Filter the entries for the word "Hbad". Copy each line in which it occurs.
====== Dataset excerpts ======
(** ** The runs of list_test.go *)

(** [TestListHandler_Handle_InvalidQuery]: [/?page=0&page_size=0]. *)
Lemma C3_bad_request_witness :
  let h := test_handler (mock (["item1"%string], None) (1, None)) in
  let r := page_request "0" "0" in
  (snd (decoder h (zero (T:=string)) (Query r)) <> None \/
   validate h (fst (decoder h (zero (T:=string)) (Query r))) <> None) /\
  calls (snd (serve h NewRecorder boot r)) = [CallError ErrBadRequest 400] /\
  ops (rw (snd (serve h NewRecorder boot r)))
  = [OpHeaderSet "Content-Type" "application/json";
     OpWriteHeader 400;
     OpEncode (Struct {| Status := 400; Message := "bad request"; Details := Nil |})].
Proof.
  cbv zeta.
  assert (Hbad :
    snd (decoder (test_handler (mock (["item1"%string], None) (1, None))) (zero (T:=string))
           (Query (page_request "0" "0"))) <> None \/
    validate (test_handler (mock (["item1"%string], None) (1, None)))
      (fst (decoder (test_handler (mock (["item1"%string], None) (1, None))) (zero (T:=string))
              (Query (page_request "0" "0")))) <> None).
  { right. vm_compute. discriminate. }
  split; [exact Hbad|].
  split.
  - exact (proj1 (proj2 (C3_bad_request_skips_accessor _ NewRecorder boot _ Hbad))).
  - vm_compute. reflexivity.
Defined.

(** The other refusals the spec lists: a page size of zero, a page size
    of 101, and a page that is not a number. *)
Example bad_request_page_size_0 :
  calls (snd (serve (test_handler (mock (["item1"%string], None) (1, None)))
                NewRecorder boot (page_request "1" "0")))
  = [CallError ErrBadRequest 400].
Proof. vm_compute. reflexivity. Qed.

Example bad_request_page_size_101 :
  calls (snd (serve (test_handler (mock (["item1"%string], None) (1, None)))
                NewRecorder boot (page_request "1" "101")))
  = [CallError ErrBadRequest 400].
Proof. vm_compute. reflexivity. Qed.

Example bad_request_page_not_a_number :
  calls (snd (serve (test_handler (mock (["item1"%string], None) (1, None)))
                NewRecorder boot (page_request "abc" "10")))
  = [CallError ErrBadRequest 400].
Proof. vm_compute. reflexivity. Qed.

(** [TestListHandler_Handle_QuerierError]: [List] fails on
    [/?page=1&page_size=10]. *)
Lemma C4_List_error_witness :
  let h := test_handler (mock ([], Some assert_AnError) (0, None)) in
  let r := page_request "1" "10" in
  calls (snd (serve h NewRecorder boot r))
  = [CallList (handle_ctx r)
       {| TestQuery_PaginatedQuery := {| Page := 1; PageSize := 10 |};
          TestQuery_Name := "" |} 0 10;
     CallError ErrInternal 500] /\
  Calls (querier (handler (snd (serve h NewRecorder boot r)))) = ["List"%string].
Proof.
  cbv zeta. split.
  - refine (proj1 (proj2 (C4_List_error_stops_before_Count
      (test_handler (mock ([], Some assert_AnError) (0, None)))
      NewRecorder boot (page_request "1" "10")
      {| TestQuery_PaginatedQuery := {| Page := 1; PageSize := 10 |};
         TestQuery_Name := "" |} 0 10
      {| List_Return := ([], Some assert_AnError); Count_Return := (0, None);
         Calls := ["List"%string] |}
      [] assert_AnError _ _ _ _))); vm_compute; reflexivity.
  - vm_compute. reflexivity.
Defined.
======
- Worked solution:
  assert (Hbad :
  split; [exact Hbad|].
  - exact (proj1 (proj2 (C3_bad_request_skips_accessor _ NewRecorder boot _ Hbad))).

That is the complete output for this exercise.